▸ **Task statement**
Every line of the entries below that carries the string "persisted" should be copied.
==== Supplied entries ====
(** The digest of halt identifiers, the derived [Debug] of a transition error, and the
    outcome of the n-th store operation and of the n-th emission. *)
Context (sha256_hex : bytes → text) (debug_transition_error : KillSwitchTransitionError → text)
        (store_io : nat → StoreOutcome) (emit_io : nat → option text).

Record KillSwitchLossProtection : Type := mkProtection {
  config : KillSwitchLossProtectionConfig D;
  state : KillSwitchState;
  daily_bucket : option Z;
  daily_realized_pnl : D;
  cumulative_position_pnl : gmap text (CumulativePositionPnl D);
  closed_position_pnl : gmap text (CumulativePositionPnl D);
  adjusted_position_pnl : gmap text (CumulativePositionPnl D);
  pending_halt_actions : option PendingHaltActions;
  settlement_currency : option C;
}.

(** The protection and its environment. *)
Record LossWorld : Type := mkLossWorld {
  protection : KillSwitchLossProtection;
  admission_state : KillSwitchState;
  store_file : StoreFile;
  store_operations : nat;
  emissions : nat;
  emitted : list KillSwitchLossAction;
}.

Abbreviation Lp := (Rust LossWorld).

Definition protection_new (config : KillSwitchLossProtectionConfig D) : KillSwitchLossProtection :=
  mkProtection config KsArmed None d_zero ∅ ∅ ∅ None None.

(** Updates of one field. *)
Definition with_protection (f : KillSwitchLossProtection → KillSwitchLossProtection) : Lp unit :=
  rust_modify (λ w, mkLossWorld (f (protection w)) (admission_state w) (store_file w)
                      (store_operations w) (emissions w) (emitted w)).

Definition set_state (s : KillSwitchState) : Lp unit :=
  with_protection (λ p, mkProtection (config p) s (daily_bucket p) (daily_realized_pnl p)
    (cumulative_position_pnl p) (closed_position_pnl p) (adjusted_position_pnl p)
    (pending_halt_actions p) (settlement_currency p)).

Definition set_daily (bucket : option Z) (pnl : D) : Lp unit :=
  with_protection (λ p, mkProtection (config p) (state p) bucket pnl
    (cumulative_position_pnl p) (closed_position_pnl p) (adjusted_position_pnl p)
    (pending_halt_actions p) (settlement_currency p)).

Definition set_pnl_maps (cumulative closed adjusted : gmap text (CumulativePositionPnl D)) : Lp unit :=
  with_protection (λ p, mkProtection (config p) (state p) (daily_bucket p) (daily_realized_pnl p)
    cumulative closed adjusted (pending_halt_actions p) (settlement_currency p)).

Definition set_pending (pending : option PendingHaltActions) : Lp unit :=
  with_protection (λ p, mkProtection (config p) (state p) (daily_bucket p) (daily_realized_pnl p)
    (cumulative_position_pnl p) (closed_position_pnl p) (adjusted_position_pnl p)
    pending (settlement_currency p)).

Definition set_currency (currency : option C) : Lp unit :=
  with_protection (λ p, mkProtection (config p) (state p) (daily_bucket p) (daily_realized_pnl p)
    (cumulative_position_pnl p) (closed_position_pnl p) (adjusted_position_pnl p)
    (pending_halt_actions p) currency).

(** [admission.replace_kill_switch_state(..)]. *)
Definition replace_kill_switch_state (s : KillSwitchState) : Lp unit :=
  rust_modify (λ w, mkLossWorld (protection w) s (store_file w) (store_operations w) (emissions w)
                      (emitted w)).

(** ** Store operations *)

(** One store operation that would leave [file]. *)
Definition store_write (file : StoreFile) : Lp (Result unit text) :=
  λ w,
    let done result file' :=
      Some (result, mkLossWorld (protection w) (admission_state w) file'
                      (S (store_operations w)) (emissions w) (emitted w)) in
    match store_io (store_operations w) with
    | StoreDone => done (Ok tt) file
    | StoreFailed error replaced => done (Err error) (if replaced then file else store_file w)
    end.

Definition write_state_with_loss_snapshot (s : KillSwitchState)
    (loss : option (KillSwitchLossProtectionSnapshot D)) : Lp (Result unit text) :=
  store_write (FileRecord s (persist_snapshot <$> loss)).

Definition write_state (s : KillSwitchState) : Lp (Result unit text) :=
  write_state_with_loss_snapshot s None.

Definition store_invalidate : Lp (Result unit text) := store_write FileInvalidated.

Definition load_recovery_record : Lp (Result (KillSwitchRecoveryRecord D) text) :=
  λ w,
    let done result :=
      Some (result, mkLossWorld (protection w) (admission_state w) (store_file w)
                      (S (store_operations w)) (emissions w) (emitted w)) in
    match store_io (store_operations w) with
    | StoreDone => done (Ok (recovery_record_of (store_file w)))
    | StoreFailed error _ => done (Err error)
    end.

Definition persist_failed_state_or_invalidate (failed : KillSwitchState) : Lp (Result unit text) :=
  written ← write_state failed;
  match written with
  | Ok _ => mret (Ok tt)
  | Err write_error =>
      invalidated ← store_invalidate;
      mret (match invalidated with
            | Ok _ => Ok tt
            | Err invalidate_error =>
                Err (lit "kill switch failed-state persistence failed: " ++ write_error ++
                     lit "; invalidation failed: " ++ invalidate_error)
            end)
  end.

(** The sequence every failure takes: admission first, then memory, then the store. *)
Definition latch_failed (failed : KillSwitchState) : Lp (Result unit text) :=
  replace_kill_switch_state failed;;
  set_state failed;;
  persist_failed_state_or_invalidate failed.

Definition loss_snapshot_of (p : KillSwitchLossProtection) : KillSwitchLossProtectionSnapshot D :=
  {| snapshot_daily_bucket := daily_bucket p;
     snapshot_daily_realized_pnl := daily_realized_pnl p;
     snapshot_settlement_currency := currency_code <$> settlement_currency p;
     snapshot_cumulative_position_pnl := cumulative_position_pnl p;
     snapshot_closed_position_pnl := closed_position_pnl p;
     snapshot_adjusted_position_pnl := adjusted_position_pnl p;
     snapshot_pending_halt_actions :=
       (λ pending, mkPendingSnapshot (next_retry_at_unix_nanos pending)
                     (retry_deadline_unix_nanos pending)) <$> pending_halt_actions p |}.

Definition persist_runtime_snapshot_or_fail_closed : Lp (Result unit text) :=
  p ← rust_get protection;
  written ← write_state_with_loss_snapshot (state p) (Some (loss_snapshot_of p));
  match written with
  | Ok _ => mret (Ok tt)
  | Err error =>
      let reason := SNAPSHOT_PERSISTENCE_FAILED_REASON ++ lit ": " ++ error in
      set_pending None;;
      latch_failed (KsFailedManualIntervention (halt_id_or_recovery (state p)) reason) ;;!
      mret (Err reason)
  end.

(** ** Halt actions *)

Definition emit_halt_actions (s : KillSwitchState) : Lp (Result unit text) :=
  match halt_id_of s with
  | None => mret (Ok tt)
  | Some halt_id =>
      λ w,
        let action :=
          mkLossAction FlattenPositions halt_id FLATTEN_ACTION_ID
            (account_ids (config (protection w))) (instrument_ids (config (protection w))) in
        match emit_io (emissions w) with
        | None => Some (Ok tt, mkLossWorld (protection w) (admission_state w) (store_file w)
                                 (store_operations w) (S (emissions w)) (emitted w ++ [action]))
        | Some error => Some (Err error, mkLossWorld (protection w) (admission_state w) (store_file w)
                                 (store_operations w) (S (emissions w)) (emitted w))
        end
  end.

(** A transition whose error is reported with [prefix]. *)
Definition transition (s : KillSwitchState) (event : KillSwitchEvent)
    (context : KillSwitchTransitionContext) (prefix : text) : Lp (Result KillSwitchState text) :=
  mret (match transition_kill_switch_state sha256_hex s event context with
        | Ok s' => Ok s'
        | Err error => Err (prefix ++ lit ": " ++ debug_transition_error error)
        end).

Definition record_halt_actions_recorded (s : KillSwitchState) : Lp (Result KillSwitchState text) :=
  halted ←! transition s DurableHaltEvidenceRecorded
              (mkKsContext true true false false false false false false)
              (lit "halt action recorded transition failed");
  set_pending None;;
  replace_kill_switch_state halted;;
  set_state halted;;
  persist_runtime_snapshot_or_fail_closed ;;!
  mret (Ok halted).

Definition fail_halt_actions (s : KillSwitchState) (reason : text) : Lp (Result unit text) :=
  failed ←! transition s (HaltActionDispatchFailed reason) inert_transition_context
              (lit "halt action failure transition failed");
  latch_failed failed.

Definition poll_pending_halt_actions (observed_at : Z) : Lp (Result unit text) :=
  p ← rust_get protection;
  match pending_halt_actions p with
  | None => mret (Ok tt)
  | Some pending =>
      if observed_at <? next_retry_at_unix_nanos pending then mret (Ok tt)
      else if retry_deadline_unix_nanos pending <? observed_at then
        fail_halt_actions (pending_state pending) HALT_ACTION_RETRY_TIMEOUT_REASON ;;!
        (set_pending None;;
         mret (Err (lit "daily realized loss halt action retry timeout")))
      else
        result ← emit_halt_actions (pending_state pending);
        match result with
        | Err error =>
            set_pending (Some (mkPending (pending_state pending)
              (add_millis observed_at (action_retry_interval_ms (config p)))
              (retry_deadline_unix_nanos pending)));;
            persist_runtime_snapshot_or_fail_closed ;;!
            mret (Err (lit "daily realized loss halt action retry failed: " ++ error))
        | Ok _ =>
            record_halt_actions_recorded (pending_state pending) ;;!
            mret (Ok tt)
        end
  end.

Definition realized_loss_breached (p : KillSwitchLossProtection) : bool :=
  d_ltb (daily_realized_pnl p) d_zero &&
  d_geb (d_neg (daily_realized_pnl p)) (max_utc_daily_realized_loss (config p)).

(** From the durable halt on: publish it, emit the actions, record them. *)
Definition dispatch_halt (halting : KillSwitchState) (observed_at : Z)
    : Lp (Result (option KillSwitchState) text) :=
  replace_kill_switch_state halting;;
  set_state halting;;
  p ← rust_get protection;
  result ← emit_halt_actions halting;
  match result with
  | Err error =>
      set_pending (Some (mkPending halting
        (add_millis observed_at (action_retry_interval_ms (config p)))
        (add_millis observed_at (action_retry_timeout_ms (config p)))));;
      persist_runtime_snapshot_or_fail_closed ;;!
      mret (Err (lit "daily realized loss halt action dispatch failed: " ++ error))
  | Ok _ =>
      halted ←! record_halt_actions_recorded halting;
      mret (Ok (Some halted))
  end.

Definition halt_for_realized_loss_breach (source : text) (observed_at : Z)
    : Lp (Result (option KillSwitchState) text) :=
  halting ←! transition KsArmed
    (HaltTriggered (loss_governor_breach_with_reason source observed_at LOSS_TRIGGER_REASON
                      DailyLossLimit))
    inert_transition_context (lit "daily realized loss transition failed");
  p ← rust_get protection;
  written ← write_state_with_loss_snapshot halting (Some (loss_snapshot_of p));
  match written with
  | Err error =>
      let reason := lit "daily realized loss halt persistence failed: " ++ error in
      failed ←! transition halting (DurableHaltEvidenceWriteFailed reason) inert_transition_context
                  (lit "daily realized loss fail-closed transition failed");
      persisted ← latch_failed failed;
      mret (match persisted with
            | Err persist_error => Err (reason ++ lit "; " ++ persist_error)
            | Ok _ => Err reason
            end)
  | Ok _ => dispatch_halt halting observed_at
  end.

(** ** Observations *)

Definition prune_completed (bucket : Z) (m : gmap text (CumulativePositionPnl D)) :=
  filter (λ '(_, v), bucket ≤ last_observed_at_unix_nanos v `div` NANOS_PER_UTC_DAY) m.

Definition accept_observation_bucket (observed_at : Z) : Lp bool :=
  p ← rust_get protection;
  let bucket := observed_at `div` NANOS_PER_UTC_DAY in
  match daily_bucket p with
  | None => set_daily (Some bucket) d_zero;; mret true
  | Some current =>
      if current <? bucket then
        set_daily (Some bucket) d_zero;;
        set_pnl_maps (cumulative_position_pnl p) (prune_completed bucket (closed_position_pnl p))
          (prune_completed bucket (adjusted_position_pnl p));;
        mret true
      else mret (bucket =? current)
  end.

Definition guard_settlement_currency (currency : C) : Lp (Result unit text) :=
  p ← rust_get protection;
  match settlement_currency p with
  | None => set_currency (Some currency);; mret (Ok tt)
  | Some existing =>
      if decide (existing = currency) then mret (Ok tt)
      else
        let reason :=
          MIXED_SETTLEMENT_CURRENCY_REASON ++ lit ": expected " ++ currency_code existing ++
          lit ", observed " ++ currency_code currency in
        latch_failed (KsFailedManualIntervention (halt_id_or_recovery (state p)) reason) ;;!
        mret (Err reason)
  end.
====
▸ **Your solution**
      persisted ← latch_failed failed;
      mret (match persisted with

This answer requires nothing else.